You can download a form here to fill in and make a New York Last Will and Testament PDF:
New York Last Will and Testament PDF
Read the Instructions and Warnings Carefully!
The person making the will has to say to the witnesses: “This is my Will.”
The person making the will must sign in the presence of the witnesses – the witnesses must see him/her sign.
Witnesses must sign in the appropriate spaces.
Even if you think you are using this New York Last Will and Testament PDF the right way, it still may not work and it’s not guaranteed to work. Best hire a New York estate attorney and get it done the right way.
This is a form for the simplest NY Will possible. Only use this New York Last Will and Testament PDF in very small and very simple estates and when you are absolutely sure that the Will is not going to be contested.
This PDF only works to give your entire estate to one person. If you’re going to modify this form to do something else, it may not work the way you expect it to.
You are taking a risk – without the advice of an estate attorney, the Will may not work the way you expect and may not stand up to a Will challenge if one is ever brought.
You can only use this sample will form for yourself. Using it for someone else constitutes unauthorized practice of law and is illegal and can subject a person to criminal penalties.
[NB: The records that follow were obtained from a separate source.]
Lemma step_sound (ev : Event) (w w' : World) :
  sound w → step ev w = Some w' → sound w'.
Proof.
  intros Hw. destruct ev as [k handle e|k j random|cw ch|cmd envs]; cbn [step].
  - intros [= <-]. apply on_controller_sound; [apply tick_keeps_good|done].
  - intros [= <-]. apply on_controller_sound; [apply generate_resume_keeps_good|done].
  - intros [= <-]. unfold sound, on_resize. cbn [body controllers].
    change map with (@fmap list _). apply Forall_fmap.
    eapply Forall_impl; [exact Hw|]. intros c. apply resize_good.
  - unfold command. destruct (controllers w) as [|c0 rest] eqn:Hcs.
    { by intros [= <-]. }
    rewrite <- Hcs.
    destruct (get_property c0 cmd) as [|[]|op|[]]; try by intros [= <-].
    pose proof (broadcast_sound op envs (length (controllers w)) 0 w Hw) as Hb.
    destruct (broadcast _ op envs 0 w); [| |done]; by intros [= <-].
Qed.

(** Every state the page can reach from [main] is sound: the hypotheses
    [tidy] and [timers_ok] of the statements above hold for each of its
    controllers. *)
Lemma reachable_sound (layers : list CONFIG) (cw ch : R) (evs : list Event) (w' : World) :
  run evs (main layers cw ch) = Some w' →
  Forall (fun c => tidy (body w', c) ∧ timers_ok c) (controllers w').
Proof.
  intros Hrun.
  assert (sound w') as Hw'.
  { pose proof (main_sound layers cw ch) as H0.
    revert Hrun H0. generalize (main layers cw ch). clear.
    induction evs as [|ev evs IH]; intros w; cbn [run].
    - by intros [= <-].
    - destruct (step ev w) as [w1|] eqn:Hstep; [|done].
      intros Hrun Hw. apply (IH w1 Hrun). by eapply step_sound. }
  eapply Forall_impl; [exact Hw'|]. by intros c [? [? _]].
Qed.
(** * dnscrawler: the DNS resolution engine of [pkg/dns/resolver.go]

    A shallow embedding of the resolver: existence check, delegation
    tracer, Team Cymru ASN attribution and record aggregation.

    Go strings are byte sequences, so they are [string] (a list of 8-bit
    [ascii]); [len] is [String.length].  The network and the few library
    functions the resolver only calls (and whose text is not part of the
    repository) are gathered in a [Platform] record; every operation of
    the resolver is a computation in a small state monad that threads the
    platform's world and keeps a log of the queries it issued. *)

From Stdlib Require Import String Ascii List NArith ZArith Lia Bool.
From Stdlib Require Import Strings.Byte.
From Stdlib Require Import DecimalString DecimalN.
Import ListNotations.
Open Scope list_scope.
Open Scope string_scope.

(** ** The functions of Go's [strings] package used by the resolver *)

Module GoStrings.

(** [s[:n]] *)
Fixpoint take (n : nat) (s : string) : string :=
  match n, s with
  | S n', String c s' => String c (take n' s')
  | _, _ => EmptyString
  end.

(** [s[n:]] *)
Fixpoint drop (n : nat) (s : string) : string :=
  match n, s with
  | S n', String _ s' => drop n' s'
  | _, _ => s
  end.

Definition HasPrefix (s pre : string) : bool := String.prefix pre s.

Definition HasSuffix (s suffix : string) : bool :=
  (String.length suffix <=? String.length s)%nat
  && String.eqb (drop (String.length s - String.length suffix) s) suffix.

(** [strings.TrimSuffix]: [s] without the trailing [suffix], or [s]
    itself when it does not end with it. *)
Definition TrimSuffix (s suffix : string) : string :=
  if HasSuffix s suffix
  then take (String.length s - String.length suffix) s
  else s.

(** [strings.Index]: the position of the first instance of [sub];
    [None] is Go's [-1]. *)
Fixpoint Index (s sub : string) : option nat :=
  if String.prefix sub s then Some 0%nat
  else match s with
       | EmptyString => None
       | String _ s' => option_map S (Index s' sub)
       end.

Definition Contains (s sub : string) : bool :=
  match Index s sub with Some _ => true | None => false end.

(** [strings.Count] for a non-empty [sub]: the number of
    non-overlapping instances, counted from the left.  The recursion is
    on the remaining string, which gets shorter at each instance. *)
Fixpoint Count_from (fuel : nat) (s sub : string) : nat :=
  match fuel with
  | O => 0
  | S fuel' =>
      match Index s sub with
      | None => 0
      | Some m => S (Count_from fuel' (drop (m + String.length sub) s) sub)
      end
  end.

Definition Count (s sub : string) : nat :=
  Count_from (String.length s) s sub.

(** The loop of [genSplit]: at most [k] cuts, the rest of the string is
    the last piece. *)
Fixpoint split_loop (k : nat) (s sep : string) : list string :=
  match k with
  | O => [s]
  | S k' =>
      match Index s sep with
      | None => [s]
      | Some m =>
          take m s :: split_loop k' (drop (m + String.length sep) s) sep
      end
  end.

(** [strings.genSplit s sep 0 n].  Both call sites of the resolver pass
    a non-empty constant separator, so the [explode] branch taken by Go
    for [sep = ""] is not part of the embedding. *)
Definition genSplit (s sep : string) (n : Z) : list string :=
  if (n =? 0)%Z then []
  else
    let n := if (n <? 0)%Z then (Z.of_nat (Count s sep) + 1)%Z else n in
    let n := if (n >? Z.of_nat (String.length s) + 1)%Z
             then (Z.of_nat (String.length s) + 1)%Z else n in
    split_loop (Z.to_nat (n - 1)) s sep.

Definition Split (s sep : string) : list string := genSplit s sep (-1).
Definition SplitN (s sep : string) (n : Z) : list string := genSplit s sep n.

(** [strings.Join] *)
Fixpoint Join (elems : list string) (sep : string) : string :=
  match elems with
  | [] => ""
  | [e] => e
  | e :: rest => e ++ sep ++ Join rest sep
  end.

End GoStrings.
Import GoStrings.

(** ** Formatting verbs *)

Definition hex_digit (n : N) : ascii :=
  match n with
  | 0%N => "0" | 1%N => "1" | 2%N => "2" | 3%N => "3"
  | 4%N => "4" | 5%N => "5" | 6%N => "6" | 7%N => "7"
  | 8%N => "8" | 9%N => "9" | 10%N => "a" | 11%N => "b"
  | 12%N => "c" | 13%N => "d" | 14%N => "e" | _ => "f"
  end%char.
(** * DeepPlace: geometry, placement, extraction and packing

    A shallow embedding of the algorithmic core of the repository:

    - [backend/data_gen/generate_images.py]: the random boxes, the overlap
      test, the randomized placer with its grid fallback, the crop bounds
      and the rendering,
    - [backend/data_gen/solutions_gen.py]: the colour based extractor, the
      candidate-bin search around the [rectpack] library and the rendering,
    - [backend/src/validation.py]: the occupancy mask of the detector, the
      box around all rectangles and the gap counts,
    - [backend/src/preprocess.py]: the colour strings.

    Python integers are unbounded, so they are [Z].  A Python list that is
    updated by index is a [list] with stdpp's lookup and insert; a list of
    references into it is a list of indices.  Exceptions are the [Raise]
    branch of [result]. *)

From Stdlib Require Import ZArith Lia Bool Sorted.
From stdpp Require Import base list strings gmap.

Local Open Scope Z_scope.

(** ** Exceptions and results *)

Inductive exn : Type :=
| ValueError
| RuntimeError
| IndexError.

Inductive result (A : Type) : Type :=
| Ok (a : A)
| Raise (e : exn).
Arguments Ok {A} a.
Arguments Raise {A} e.

#[global] Instance result_ret : MRet result := fun _ a => Ok a.
#[global] Instance result_bind : MBind result :=
  fun _ _ f r => match r with Ok a => f a | Raise e => Raise e end.

Definition rgb : Type := Z * Z * Z.

(** ** Python helpers *)

(** [range(start, stop, step)] for a positive [step]. *)
Definition py_range (start stop step : Z) : list Z :=
  map (fun i => start + step * Z.of_nat i)
      (seq 0 (Z.to_nat ((stop - start + step - 1) / step))).

(** [sorted] is stable.  [sort_by le] is the stable insertion sort that puts
    [a] before [b] when [le a b] and [a] came first. *)
Fixpoint insert_by {A} (le : A -> A -> bool) (a : A) (l : list A) : list A :=
  match l with
  | [] => [a]
  | b :: l' => if le a b then a :: b :: l' else b :: insert_by le a l'
  end.

Definition sort_by {A} (le : A -> A -> bool) (l : list A) : list A :=
  foldr (insert_by le) [] l.

(** [l.index(a)]: position of the first occurrence, [None] stands for the
    [ValueError] of Python. *)
Fixpoint py_index {A} `{EqDecision A} (a : A) (l : list A) : option nat :=
  match l with
  | [] => None
  | b :: l' => if decide (a = b) then Some 0%nat else S <$> py_index a l'
  end.

(** [min(...)] and [max(...)] over a non-empty list of integers. *)
Definition py_min (l : list Z) : result Z :=
  match l with
  | [] => Raise ValueError
  | a :: l' => Ok (foldl Z.min a l')
  end.

Definition py_max (l : list Z) : result Z :=
  match l with
  | [] => Raise ValueError
  | a :: l' => Ok (foldl Z.max a l')
  end.

Definition sumZ {A} (f : A -> Z) (l : list A) : Z :=
  foldr (fun a acc => f a + acc) 0 l.

(** ** generate_images.py *)

Module GenerateImages.

Definition COLORS : list (string * rgb) :=
  [ ("red"%string, (255, 0, 0));
    ("green"%string, (0, 255, 0));
    ("blue"%string, (0, 0, 255));
    ("orange"%string, (255, 165, 0));
    ("yellow"%string, (255, 255, 0)) ].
We realize that you are looking for a free New York will, but using one without an attorney is not a good idea. It is our belief that you need a lawyer to make a will.
Any changes you make to the will after it gets signed in front of witnesses will not be valid – you’ll need to make a new Will.
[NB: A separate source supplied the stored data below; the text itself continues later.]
(** [s.replace(old, new)] for a non-empty [old]: occurrences are replaced
    left to right without overlap; [skip] counts the code points of an
    occurrence that are still to be passed over. *)
Fixpoint replace_from (old new : str) (skip : nat) (s : str) : str :=
  match s with
  | [] => []
  | c :: r =>
      match skip with
      | S k => replace_from old new k r
      | O =>
          if startswith old s
          then new ++ replace_from old new (Nat.pred (length old)) r
          else c :: replace_from old new 0 r
      end
  end.

Definition replace (old new : str) (s : str) : str := replace_from old new 0 s.

(** [s.lstrip()], [s.rstrip()], [s.strip()] *)
Fixpoint lstrip (s : str) : str :=
  match s with
  | [] => []
  | c :: r => if isspace c then lstrip r else s
  end.

Fixpoint rstrip (s : str) : str :=
  match s with
  | [] => []
  | c :: r =>
      match rstrip r with
      | [] => if isspace c then [] else [c]
      | r' => c :: r'
      end
  end.

Definition strip (s : str) : str := rstrip (lstrip s).

(** [s.split()]: the maximal runs of non-whitespace code points, in order.
    A non-whitespace code point opens a word when whitespace or the end
    follows it, and otherwise extends the word that starts right after. *)
Fixpoint split (s : str) : list str :=
  match s with
  | [] => []
  | c :: r =>
      if isspace c then split r
      else
        match r with
        | [] => [[c]]
        | d :: _ =>
            if isspace d then [c] :: split r
            else
              match split r with
              | w :: ws => (c :: w) :: ws
              | [] => [[c]]
              end
        end
  end.

(** [sep.join(parts)] *)
Fixpoint join (sep : str) (parts : list str) : str :=
  match parts with
  | [] => []
  | w :: ws =>
      match ws with
      | [] => w
      | _ :: _ => w ++ sep ++ join sep ws
      end
  end.

(** [s or ""] *)
Definition or_empty (s : str) : str :=
  match s with
  | [] => []
  | _ :: _ => s
  end.

(** [def _norm(s)]:
    [" ".join((s or "").replace("\xa0", " ").strip().split())] *)
Definition _norm (s : str) : str :=
  join (lit " ") (split (strip (replace [NBSP] (lit " ") (or_empty s)))).

(** *** Normalization as the specification words it

    Three passes: non-breaking spaces become ordinary spaces, every run of
    whitespace becomes one ASCII space, and the ends are trimmed. *)
Definition replace_nbsp (s : str) : str :=
  map (fun c => if (c =? NBSP)%N then SPACE else c) s.

(** [in_run] tells that the code point before [s] was whitespace, so the
    space for the current run is already written. *)
Fixpoint collapse_runs (in_run : bool) (s : str) : str :=
  match s with
  | [] => []
  | c :: r =>
      if isspace c
      then (if in_run then collapse_runs true r else SPACE :: collapse_runs true r)
      else c :: collapse_runs false r
  end.

Definition trim (s : str) : str := rstrip (lstrip s).

Definition norm_spec (s : str) : str :=
  trim (collapse_runs false (replace_nbsp s)).

(** ** Exceptions and results *)

(** The diagnostics of [main.py], one constructor per message; the row
    number is the one formatted into the text. *)
Inductive message :=
| NoTableInDocx                       (* "no table found in the .docx" *)
| BadTableIndex (idx : Z) (n : nat)   (* "bad DOCX_TABLE_INDEX=idx, tables: n" *)
| TooFewCells (row : nat)             (* "row ROW has fewer than 3 cells" *)
| EmptyName (row : nat)               (* "empty name in row ROW" *)
| EmptyGreeting (row : nat)           (* "empty greeting column in row ROW" *)
| EmptyDear (row : nat)               (* "empty salutation column in row ROW" *)
| NoFilledRow                         (* "no filled row to generate pages from" *)
| NoTemplate                          (* "template.pdf not found" *)
| NoFont                              (* "font file not found" *)
| TemplateTooShort.                   (* "template.pdf needs at least 2 pages" *)

Inductive exn :=
| ValueError (m : message)
| FileNotFoundError (m : message)
| PackageNotFoundError        (* docx.Document on a missing package *)
| ZoneInfoNotFoundError       (* zoneinfo.ZoneInfo on an unknown key *)
| IndexError
| KeyError                    (* str.format on a missing field *)
| TTFError                    (* reportlab's TTFont on a file that is no usable font *)
| InvalidPage.                (* a page reference outside the store *)

Inductive result (A : Type) :=
| Ok (a : A)
| Raise (e : exn).
Arguments Ok {A} a.
Arguments Raise {A} e.

#[global] Instance result_ret : MRet result := fun A a => Ok a.
#[global] Instance result_bind : MBind result := fun A B f r =>
  match r with
  | Ok a => f a
  | Raise e => Raise e
  end.

(** [l[i]] on a Python list *)
Definition getitem {A} (l : list A) (i : nat) : result A :=
  match l !! i with
  | Some a => Ok a
  | None => Raise IndexError
  end.

(** ** XML trees as lxml presents them *)

(** Element tags are strings in Clark notation, [{namespace}local]. Text is
    a child node of its element; comments and processing instructions are
    [Misc]. Attributes are never read by the program and are left out. *)
#[local] Set Warnings "-register-all".
Inductive xml :=
| Elem (tag : string) (children : list xml)
| Text (data : str)
| Misc.

Definition W_NS : string :=
  "http://schemas.openxmlformats.org/wordprocessingml/2006/main".

(** [f"{{{W_NS}}}local"], also the expansion of the XPath name test
    [w:local] under [NS = {"w": W_NS}]. *)
Definition w_tag (local : string) : string :=
  ("{" ++ W_NS ++ "}" ++ local)%string.

Definition children (n : xml) : list xml :=
  match n with
  | Elem _ kids => kids
  | _ => []
  end.
(** X4. The width goes by the number of decimal digits of the list length:
    a list of between [10^(d-1)] and [10^d - 1] elements gets [12 * d + 6]
    pixels, that is 18 up to 9 elements, 30 up to 99, 42 up to 999. *)
Theorem label_width_by_decade ces (d : Z) :
  1 <= d ->
  10 ^ (d - 1) <= Z.of_nat (List.length ces) < 10 ^ d ->
  labelWidth ces = JS.Int (12 * d + 6).
Proof.
  intros Hd Hrange.
  assert (Hne : ces <> []).
  { intros ->. cbn in Hrange.
    pose proof (Z.pow_pos_nonneg 10 (d - 1) ltac:(lia) ltac:(lia)). lia. }
  rewrite (labelWidth_nonempty ces Hne), (digits_unique _ d Hrange Hd).
  f_equal. lia.
Qed.

(** X5. The rank column never narrows as the list grows. *)
Theorem label_width_monotone ces ces' :
  ces <> [] ->
  (List.length ces <= List.length ces')%nat ->
  exists w w',
    labelWidth ces = JS.Int w /\ labelWidth ces' = JS.Int w' /\ w <= w'.
Proof.
  intros Hne Hlen.
  assert (Hne' : ces' <> []).
  { intros ->. destruct ces; [contradiction | cbn in Hlen; lia]. }
  assert (Hpos : (1 <= List.length ces)%nat).
  { destruct ces; [contradiction | cbn; lia]. }
  do 2 eexists.
  split; [apply labelWidth_nonempty; exact Hne|].
  split; [apply labelWidth_nonempty; exact Hne'|].
  pose proof (digits_mono (Z.of_nat (List.length ces))
                (Z.of_nat (List.length ces')) ltac:(lia) ltac:(lia)).
  lia.
Qed.

(** ** What a row displays *)

Lemma rowContent_shown a (content : node HTMLElement) :
  rowContent a = JS.Ok content -> textContent content <> EmptyString.
Proof.
  destruct a as [[[[|c s]|] [[|c' t]|]]|]; cbn; intros H;
    injection H as <-; cbn; discriminate.
Qed.

Lemma label_text row (k : Z) :
  children_of (label_of row) = [Num (JS.Int k); Str "."] ->
  textContent (label_of row) = JS.toString (JS.Int k) ++ ".".
Proof.
  destruct (label_of row) as [| | |cs|tag props cs]; cbn [children_of];
    intros Hlabel; try discriminate; subst cs; reflexivity.
Qed.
No support is provided for this form. Use it at your own risk.
This downloadable form covers the bare minimum — identification, a single bequest, signatures, and witness attestation. A real estate plan that any attorney would actually prepare for you covers substantially more ground. The standard package generally includes the following sections:
The form wills we see come up in probate disputes share a few recurring problems.
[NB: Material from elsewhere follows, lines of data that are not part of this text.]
Lemma wait_redirect_body_stuck i s :
  on_claw_cloud (page_url (world s)) = false →
  15 < i →
  on_github_login (page_url (world s)) = true →
  ∃ s', wait_redirect_body i s = (Ok (Some false), s')
        ∧ trace s' = trace s
        ∧ last (logs (self s')) = Some "❌ 卡在 GitHub 页面".
Proof.
  intros Hurl Hi Hgithub. unfold wait_redirect_body.
  unfold bind at 1, get_world at 1. rewrite Hurl, Hgithub.
  apply Nat.ltb_lt in Hi. rewrite Hi. cbn [andb].
  rewrite bind_ok with (1 := log_eq _ _ _). unfold ret.
  eexists. repeat split. cbn [self logs with_logs]. by rewrite last_snoc.
Qed.

Lemma wait_redirect_body_goes_on i s :
  goes_on i (page_url (world s)) = true →
  wait_redirect_body i s
  = (wait_redirect_continue i (page_url (world s));; ret None) s.
Proof.
  unfold goes_on. intros [Hurl Hstuck]%andb_prop.
  apply negb_true_iff in Hurl, Hstuck.
  unfold wait_redirect_body. unfold bind at 1, get_world at 1.
  by rewrite Hurl, Hstuck.
Qed.

Lemma wait_redirect_body_run i s r s' :
  wait_redirect_body i s = (r, s') →
  ∃ evs, trace s' = (trace s ++ evs)%list ∧ polls evs ≤ 1.
Proof.
  intros E. unfold wait_redirect_body in E.
  unfold bind at 1, get_world at 1 in E.
  destruct (on_claw_cloud _).
  { rewrite bind_ok with (1 := log_eq _ _ _) in E. injection E as <- <-.
    exists []. rewrite app_nil_r. split; [done | cbn; lia]. }
  destruct (_ && _).
  { rewrite bind_ok with (1 := log_eq _ _ _) in E. injection E as <- <-.
    exists []. rewrite app_nil_r. split; [done | cbn; lia]. }
  unfold bind at 1 in E.
  destruct (wait_redirect_continue _ _ _) as [r1 s1] eqn:E1.
  destruct (wait_redirect_continue_run _ _ _ _ _ E1) as (evs & T & Hle & _).
  exists evs. split; [| done].
  by destruct r1; injection E as <- <-.
Qed.

(** The loop runs at most as many iterations as it was given. *)
Lemma wait_redirect_loop_bound n i s r s' :
  for_each (seq i n) wait_redirect_body s = (r, s') →
  ∃ evs, trace s' = (trace s ++ evs)%list ∧ polls evs ≤ n.
Proof.
  revert i s. induction n as [|n IH]; intros i s E; cbn [seq for_each] in E.
  - injection E as <- <-. exists []. rewrite app_nil_r. split; [done | cbn; lia].
  - unfold bind at 1 in E.
    destruct (wait_redirect_body i s) as [r1 s1] eqn:E1.
    destruct (wait_redirect_body_run _ _ _ _ E1) as (evs1 & T1 & P1).
    destruct r1 as [[b|]|e|c].
    + injection E as <- <-. exists evs1. split; [done | lia].
    + destruct (IH _ _ E) as (evs & T & P).
      exists (evs1 ++ evs)%list. rewrite T, T1, app_assoc, polls_app.
      split; [done | lia].
    + injection E as <- <-. exists evs1. split; [done | lia].
    + injection E as <- <-. exists evs1. split; [done | lia].
Qed.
Failed witness attestation. The witnesses signed in different places, did not actually observe the testator sign, were not present when the testator declared the document to be a will, or signed on different days more than 30 days apart. EPTL § 3-2.1 requires specific formalities and even small deviations can support a contest.
Beneficiary as witness. A beneficiary who serves as a witness to the will faces having their gift voided or reduced under EPTL § 3-3.2. Form users sometimes select witnesses without understanding this rule.
Ambiguous identification. Beneficiaries are identified by first name only, or by a nickname, or by a vague description like "my favorite niece." When the will gets read after death, the reader cannot tell who was meant. Ambiguity proceedings follow.
Outdated relationships. The form was filled out years ago naming a spouse who is now an ex-spouse, a parent who has since died, or a beneficiary the testator no longer wants to receive anything. Wills should be reviewed periodically.
Property the testator does not own at death. A specific bequest of property the testator later sold or transferred fails under the doctrine of ademption. Form users sometimes describe assets in ways that no longer match what they own.
Failure to coordinate with non-probate assets. The will does not control retirement accounts, life insurance, joint accounts, or trust assets. A form will that purports to leave the IRA to one person while the beneficiary designation says someone else does not change the beneficiary designation. The beneficiary designation wins.
Tax exposure not addressed. For an estate over the New York exclusion (or for clients with substantial life insurance, retirement assets, and other resources), the absence of tax planning in the will can produce a large and unnecessary tax bill.
A form like the one on this page can produce a valid will in the narrowest case: an unmarried individual with no children, a modest estate, one primary beneficiary, no anticipated dispute, and willingness to redo the will whenever life changes. For that narrow case, the form may work.
For almost anyone else, the form is not enough. Married individuals, parents, business owners, real estate owners, anyone with substantial retirement assets, anyone with a beneficiary who has special needs, anyone with a blended family, anyone with a federal or state estate tax exposure, anyone who anticipates a contest from any family member — all of these clients need a real will drafted by an attorney who understands the situation.
An additional issue with downloadable forms is storage. The original signed document is what gets probated. A copy is not enough unless the original is lost and the proponent can prove the contents of the lost will, which is harder than it sounds. Form users frequently sign the document, file it in a drawer, and forget about it. When the testator dies, the family cannot find the will. Searches turn up nothing. The estate proceeds as if there were no will, with intestate distribution.
If you do use the form, take steps to ensure the original is preserved and findable. Tell at least one trusted family member where it is. Consider depositing the original with the Surrogate's Court for safekeeping during your lifetime. Do not rely on a digital copy — the Surrogate's Court will need the original signed paper.
Wills should be updated after significant life events. Marriage, divorce, birth or adoption of a child, death of a beneficiary, death of a named executor, move to a different state, major change in assets, change in tax law — any of these can mean that your current will no longer reflects your wishes. The right way to update a will is to execute a new one. Codicils (separate documents amending the existing will) are also legally effective but increase the risk of inconsistency between the documents.